Extracted records
#####
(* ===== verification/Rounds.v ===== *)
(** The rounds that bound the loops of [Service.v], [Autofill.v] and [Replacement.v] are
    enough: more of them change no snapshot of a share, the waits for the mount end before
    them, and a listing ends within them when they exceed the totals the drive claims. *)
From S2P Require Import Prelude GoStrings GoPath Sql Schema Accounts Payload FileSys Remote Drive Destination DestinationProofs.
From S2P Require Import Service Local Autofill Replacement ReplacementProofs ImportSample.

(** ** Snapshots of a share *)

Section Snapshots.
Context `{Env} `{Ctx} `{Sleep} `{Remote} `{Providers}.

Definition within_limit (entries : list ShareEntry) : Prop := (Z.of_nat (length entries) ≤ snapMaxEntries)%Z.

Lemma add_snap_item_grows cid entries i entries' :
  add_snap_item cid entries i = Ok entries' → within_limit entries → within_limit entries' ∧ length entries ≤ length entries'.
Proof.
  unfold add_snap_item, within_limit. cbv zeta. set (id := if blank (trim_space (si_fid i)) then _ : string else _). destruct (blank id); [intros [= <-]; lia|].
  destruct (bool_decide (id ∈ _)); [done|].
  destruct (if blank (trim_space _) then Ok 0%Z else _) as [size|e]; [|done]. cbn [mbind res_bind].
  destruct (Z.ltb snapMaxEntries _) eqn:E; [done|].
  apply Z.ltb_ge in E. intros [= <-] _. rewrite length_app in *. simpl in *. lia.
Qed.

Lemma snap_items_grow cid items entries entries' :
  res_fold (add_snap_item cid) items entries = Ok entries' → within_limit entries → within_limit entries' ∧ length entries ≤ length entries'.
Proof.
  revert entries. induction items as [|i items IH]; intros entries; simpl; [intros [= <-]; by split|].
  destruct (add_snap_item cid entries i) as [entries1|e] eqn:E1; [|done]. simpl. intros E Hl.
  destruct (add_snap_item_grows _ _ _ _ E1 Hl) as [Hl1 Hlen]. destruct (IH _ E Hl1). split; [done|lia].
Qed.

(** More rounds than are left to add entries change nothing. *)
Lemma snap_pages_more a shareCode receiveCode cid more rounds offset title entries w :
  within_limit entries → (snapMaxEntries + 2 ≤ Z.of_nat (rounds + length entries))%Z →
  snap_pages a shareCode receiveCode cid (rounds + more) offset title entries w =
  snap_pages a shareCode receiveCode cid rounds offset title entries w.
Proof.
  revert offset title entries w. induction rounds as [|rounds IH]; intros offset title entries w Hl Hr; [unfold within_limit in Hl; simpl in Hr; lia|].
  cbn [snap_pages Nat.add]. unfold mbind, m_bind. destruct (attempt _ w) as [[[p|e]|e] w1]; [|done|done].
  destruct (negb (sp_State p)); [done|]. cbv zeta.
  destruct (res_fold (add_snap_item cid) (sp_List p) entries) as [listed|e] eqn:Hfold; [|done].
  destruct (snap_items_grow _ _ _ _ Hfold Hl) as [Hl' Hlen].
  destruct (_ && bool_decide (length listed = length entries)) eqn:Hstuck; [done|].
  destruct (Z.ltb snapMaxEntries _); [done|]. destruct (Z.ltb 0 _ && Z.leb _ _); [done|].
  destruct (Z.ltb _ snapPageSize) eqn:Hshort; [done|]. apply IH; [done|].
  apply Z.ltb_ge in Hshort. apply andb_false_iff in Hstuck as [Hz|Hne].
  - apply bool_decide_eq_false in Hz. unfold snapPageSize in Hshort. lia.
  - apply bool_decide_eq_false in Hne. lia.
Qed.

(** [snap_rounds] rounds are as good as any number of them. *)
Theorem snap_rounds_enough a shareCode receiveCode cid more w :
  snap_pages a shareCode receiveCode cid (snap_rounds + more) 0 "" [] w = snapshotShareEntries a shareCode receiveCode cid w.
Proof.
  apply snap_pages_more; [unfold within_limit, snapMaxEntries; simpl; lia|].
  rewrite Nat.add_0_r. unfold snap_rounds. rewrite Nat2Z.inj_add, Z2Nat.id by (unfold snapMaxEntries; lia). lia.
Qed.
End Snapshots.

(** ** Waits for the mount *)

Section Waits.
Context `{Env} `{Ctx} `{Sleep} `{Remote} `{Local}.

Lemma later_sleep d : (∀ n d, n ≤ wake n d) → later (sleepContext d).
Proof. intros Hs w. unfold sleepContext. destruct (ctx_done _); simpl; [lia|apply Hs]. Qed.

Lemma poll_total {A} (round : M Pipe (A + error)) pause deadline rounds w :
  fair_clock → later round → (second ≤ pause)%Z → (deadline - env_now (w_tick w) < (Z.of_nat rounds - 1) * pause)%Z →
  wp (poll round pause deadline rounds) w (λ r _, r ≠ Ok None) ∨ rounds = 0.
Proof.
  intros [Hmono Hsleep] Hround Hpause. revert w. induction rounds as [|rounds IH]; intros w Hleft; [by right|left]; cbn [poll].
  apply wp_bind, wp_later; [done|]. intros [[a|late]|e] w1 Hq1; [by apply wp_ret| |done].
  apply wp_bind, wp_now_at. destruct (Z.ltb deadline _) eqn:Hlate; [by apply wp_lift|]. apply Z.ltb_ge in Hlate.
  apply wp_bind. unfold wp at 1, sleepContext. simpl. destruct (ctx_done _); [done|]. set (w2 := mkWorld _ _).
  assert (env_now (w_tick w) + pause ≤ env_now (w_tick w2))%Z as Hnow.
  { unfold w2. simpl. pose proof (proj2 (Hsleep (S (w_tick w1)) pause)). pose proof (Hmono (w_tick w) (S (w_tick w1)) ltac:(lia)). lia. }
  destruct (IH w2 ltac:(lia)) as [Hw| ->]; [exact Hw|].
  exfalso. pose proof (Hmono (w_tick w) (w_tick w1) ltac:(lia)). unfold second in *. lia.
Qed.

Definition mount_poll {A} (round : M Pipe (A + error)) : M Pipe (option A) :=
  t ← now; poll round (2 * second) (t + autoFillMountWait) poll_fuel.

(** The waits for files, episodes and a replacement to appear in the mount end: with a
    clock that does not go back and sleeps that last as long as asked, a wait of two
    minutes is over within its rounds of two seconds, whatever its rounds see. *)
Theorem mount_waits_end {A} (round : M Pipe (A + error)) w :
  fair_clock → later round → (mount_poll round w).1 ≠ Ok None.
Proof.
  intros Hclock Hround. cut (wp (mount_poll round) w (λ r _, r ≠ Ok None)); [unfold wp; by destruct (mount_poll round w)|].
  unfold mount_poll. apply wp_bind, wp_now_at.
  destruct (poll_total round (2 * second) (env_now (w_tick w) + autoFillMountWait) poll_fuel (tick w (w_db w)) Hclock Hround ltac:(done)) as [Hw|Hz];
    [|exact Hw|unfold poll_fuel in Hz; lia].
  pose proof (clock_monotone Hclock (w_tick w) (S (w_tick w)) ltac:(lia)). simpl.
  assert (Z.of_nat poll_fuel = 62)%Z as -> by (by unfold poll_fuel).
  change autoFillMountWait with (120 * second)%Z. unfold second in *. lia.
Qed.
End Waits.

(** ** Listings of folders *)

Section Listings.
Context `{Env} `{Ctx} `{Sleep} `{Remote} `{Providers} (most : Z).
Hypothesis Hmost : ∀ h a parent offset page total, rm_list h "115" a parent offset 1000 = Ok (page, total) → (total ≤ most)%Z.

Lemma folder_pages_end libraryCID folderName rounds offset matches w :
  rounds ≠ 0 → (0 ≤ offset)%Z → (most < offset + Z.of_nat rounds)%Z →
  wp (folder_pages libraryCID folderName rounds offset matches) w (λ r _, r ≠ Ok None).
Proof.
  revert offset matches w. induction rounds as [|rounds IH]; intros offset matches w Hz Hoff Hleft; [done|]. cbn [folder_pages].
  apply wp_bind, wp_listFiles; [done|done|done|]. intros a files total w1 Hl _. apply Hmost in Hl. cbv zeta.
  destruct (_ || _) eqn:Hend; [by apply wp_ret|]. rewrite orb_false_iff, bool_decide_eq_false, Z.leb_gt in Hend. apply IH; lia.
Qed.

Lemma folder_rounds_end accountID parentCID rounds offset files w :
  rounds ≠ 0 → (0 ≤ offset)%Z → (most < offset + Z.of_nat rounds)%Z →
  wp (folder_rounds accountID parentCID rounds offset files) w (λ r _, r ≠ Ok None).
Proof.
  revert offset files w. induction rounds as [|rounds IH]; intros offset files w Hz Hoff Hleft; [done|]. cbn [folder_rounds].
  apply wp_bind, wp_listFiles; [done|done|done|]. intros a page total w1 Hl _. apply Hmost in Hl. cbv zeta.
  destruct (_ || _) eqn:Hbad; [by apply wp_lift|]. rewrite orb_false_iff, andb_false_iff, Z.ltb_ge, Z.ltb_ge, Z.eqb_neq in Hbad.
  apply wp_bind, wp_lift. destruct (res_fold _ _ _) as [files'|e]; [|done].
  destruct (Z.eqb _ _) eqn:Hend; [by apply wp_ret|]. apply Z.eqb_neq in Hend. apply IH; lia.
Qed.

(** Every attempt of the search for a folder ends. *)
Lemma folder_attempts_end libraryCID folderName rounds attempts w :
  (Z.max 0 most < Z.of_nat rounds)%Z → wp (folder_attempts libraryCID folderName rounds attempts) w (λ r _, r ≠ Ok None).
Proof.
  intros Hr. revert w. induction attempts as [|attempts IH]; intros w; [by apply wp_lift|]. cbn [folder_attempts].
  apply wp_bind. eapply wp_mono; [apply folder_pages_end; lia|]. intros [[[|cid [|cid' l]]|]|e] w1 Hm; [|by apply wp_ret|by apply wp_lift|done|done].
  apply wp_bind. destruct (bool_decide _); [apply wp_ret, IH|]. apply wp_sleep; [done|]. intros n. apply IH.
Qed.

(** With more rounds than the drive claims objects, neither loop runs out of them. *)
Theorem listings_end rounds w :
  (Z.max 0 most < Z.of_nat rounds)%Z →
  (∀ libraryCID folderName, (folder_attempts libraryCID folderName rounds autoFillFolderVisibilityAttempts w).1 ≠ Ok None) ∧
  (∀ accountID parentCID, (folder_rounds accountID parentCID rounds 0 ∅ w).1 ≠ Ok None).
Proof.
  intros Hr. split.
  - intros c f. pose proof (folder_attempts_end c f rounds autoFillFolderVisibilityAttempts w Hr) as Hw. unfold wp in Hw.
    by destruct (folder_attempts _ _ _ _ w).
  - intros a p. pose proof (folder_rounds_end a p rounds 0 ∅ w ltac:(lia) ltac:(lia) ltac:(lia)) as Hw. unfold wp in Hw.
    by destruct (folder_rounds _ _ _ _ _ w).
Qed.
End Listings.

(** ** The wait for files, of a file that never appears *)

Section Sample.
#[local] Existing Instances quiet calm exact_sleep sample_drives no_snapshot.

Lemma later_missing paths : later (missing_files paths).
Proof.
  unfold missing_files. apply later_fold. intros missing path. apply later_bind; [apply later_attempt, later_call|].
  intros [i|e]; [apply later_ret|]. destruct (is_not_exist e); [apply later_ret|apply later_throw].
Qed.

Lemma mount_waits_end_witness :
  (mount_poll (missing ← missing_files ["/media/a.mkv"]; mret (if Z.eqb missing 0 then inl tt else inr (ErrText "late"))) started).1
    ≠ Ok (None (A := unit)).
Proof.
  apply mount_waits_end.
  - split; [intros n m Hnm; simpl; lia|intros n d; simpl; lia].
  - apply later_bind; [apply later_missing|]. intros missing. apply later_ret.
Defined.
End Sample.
#####
YOUR GOAL -> From the records above, transcribe without alteration every line from the one with "(A + error)) w" to the one with "unfold mount_poll. apply", inclusive.

ANSWER TO THIS EXERCISE ->
Theorem mount_waits_end {A} (round : M Pipe (A + error)) w :
  fair_clock → later round → (mount_poll round w).1 ≠ Ok None.
Proof.
  intros Hclock Hround. cut (wp (mount_poll round) w (λ r _, r ≠ Ok None)); [unfold wp; by destruct (mount_poll round w)|].
  unfold mount_poll. apply wp_bind, wp_now_at.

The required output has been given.